Friday, October 13, 2006

TEXTILE INDUSTRY IN DISTRESS

By Ama Achiaa Amankwah

Union leaders at Hall of TUC have confirmed that two of Ghana’s biggest textile manufacturing companies, Ghana Textile Print, (GTP) and Akosombo Textiles Ltd are struggling to survive in the face of keen foreign competition.

GTP, which used to hold its own against multinational textile companies, is currently finding it hard to stand on its feet and recently laid off 60 workers as part of measures to resuscitate its operations. GTP sources told Public Agenda that management intended to lay off a 100 workers, but reduced the number because of inadequate funds to pay them off.

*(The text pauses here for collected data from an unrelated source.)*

(* ===== verification/Metrics.v ===== *)
(** * Measurements ([crates/pic-x-core/src/metrics.rs], [crates/pic-x-std/src/metrics.rs])

    Declarations of metrics and the registry that holds what was recorded. An [f64] is an IEEE 754
    number of the Standard Library's executable specification, with 53 bits of precision; a count
    of observations is a number without a bound, because nothing records 2^64 of them.
    [registry_reads_its_history] states what the registry publishes in terms of the measurements
    alone. *)
From Stdlib Require Import SpecFloat.
From stdpp Require Import sorting.
From S2P Require Import Prelude Rust Order.
Local Open Scope Z_scope.

(** ** Numbers *)

Definition f64 : Type := spec_float.
Definition f64_add : f64 -> f64 -> f64 := SFadd 53 1024.
Definition f64_zero : f64 := S754_zero false.
Definition f64_one : f64 := binary_normalize 53 1024 1 0 false.

Definition is_finite (x : f64) : bool :=
  match x with S754_zero _ | S754_finite _ _ _ => true | S754_infinity _ | S754_nan => false end.

(** A decimal fraction with so many places, rounded to the nearest number. *)
Definition decimal (digits : Z) (places : positive) : f64 :=
  match digits with
  | Z0 => f64_zero
  | Zpos p => SFdiv 53 1024 (binary_normalize 53 1024 (Zpos p) 0 false) (binary_normalize 53 1024 (Zpos (10 ^ places)) 0 false)
  | Zneg p => SFopp (SFdiv 53 1024 (binary_normalize 53 1024 (Zpos p) 0 false) (binary_normalize 53 1024 (Zpos (10 ^ places)) 0 false))
  end.

(** ** Declarations *)

Inductive Kind := Counter | Gauge | Histogram.

Record Metric := mkMetric { metric_name : string; metric_kind : Kind; help : string; buckets : list f64 }.

Definition counter (name help : string) : Metric := mkMetric name Counter help [].
Definition gauge (name help : string) : Metric := mkMetric name Gauge help [].
Definition histogram (name help : string) (bs : list f64) : Metric := mkMetric name Histogram help bs.

(** [SECONDS], in milliseconds. *)
Definition SECONDS : list f64 :=
  map (fun ms => decimal ms 3) [1; 5; 10; 25; 50; 100; 250; 500; 1000; 2500; 5000; 10000; 30000; 60000].

(** ** The registry *)

Definition SERIES_CEILING : Z := 10000.

(** A series: the name of its metric and the values of its labels. *)
Definition Series : Type := string * list (string * string).

Inductive Held :=
| HeldValue (value : f64)
| HeldDistribution (counts : list Z) (count : Z) (sum : f64).

Record Registry := mkRegistry { series : gmap Series (Metric * Held); overflowed : bool }.

Definition registry_new : Registry := mkRegistry ∅ false.

Definition cmp_label : string * string -> string * string -> comparison := cmp_pair String.compare String.compare.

GTP is not the only textile industry hit by trade liberation. Union sources told this reporter that Juapong Textiles limited is currently negotiating its payoff package and would soon lay off all its workers and fold up. The fate of Juapong Textile is not an isolated one, because GTP, which owns the largest shares in the company is itself struggling.

GTP is arguably the country’s flagship textile producer and is prided with producing some of the most traditional prints in Ghana. Some popular GTP prints include ‘Afi bi esan’, ‘entwa woho nkyere me’, ‘subura’, ‘akyekyede akyi’, ‘sika wo ntaban’, ‘meho efe kyen me kora’, ‘efie abosia’, etc. Unfortunately, these traditional prints are now being pirated in India and South Korea and smuggled into Ghana to undercut GTP.


Industry watchers have been explaining that though the Akosombo Textile Limited is the only local textile manufacturer that is holding out against competition, it is also contemplating folding up if nothing is done to save the textile industry. ‘‘ATL is able to produce currently because it has another affiliate in Nigeria, where the factory enjoys some form of government subsidy’, the source explained.

ATL management sources lamented that sometimes the company is compelled to import from Nigeria, but say that cannot continue for long and the last resort could be to relocate to Nigeria. ATL which is used to employ 2000 employees some years back currently has only 800.

Meanwhile, some union leaders in the garment sector have expressed dissatisfaction with the hasty decision taken by the Ministry of Trade Industry to announce measures to stop the smuggling of textile into the country. In their view the National Tripartite Committee is working to come out with pragmatic measures to ensure that if there is need for tax reviews parliament would at the forefront, since the Trade Ministry has no mandate to review taxes.

The textile manufacturing companies argue that the interventions announced by the MOTI&PSI are another round of promises because, in their view nothing was mentioned about the resources, both personnel and budget, that such a programme would require to be efficient.
Since Ghana liberalized her market in 1984, a number of local industries that used to compete keenly with foreign companies have folded up. Some are the sugar factory at Asutuare and Komenda, shoe and leather factories in Kumasi, Eveready factory, the tomato factory at Pwalugu in Upper East region and the Bolgatanga meat factory.

In 1999, a report by the Association of Ghana Industries, (AGI), on the state of Ghana’s industries stated that over 200 local industries have been stifled since 1984.

According to the AGI report, the worst hit sector was the garment and textile industry to the extent that Ghana which was providing items like towels and bed sheets for the tourism industry had to resort to importing cheap substitutes from South East Asia.

Thus, the so called boom in the tourism industry should have come with more jobs for the textile factories, but that is not the case.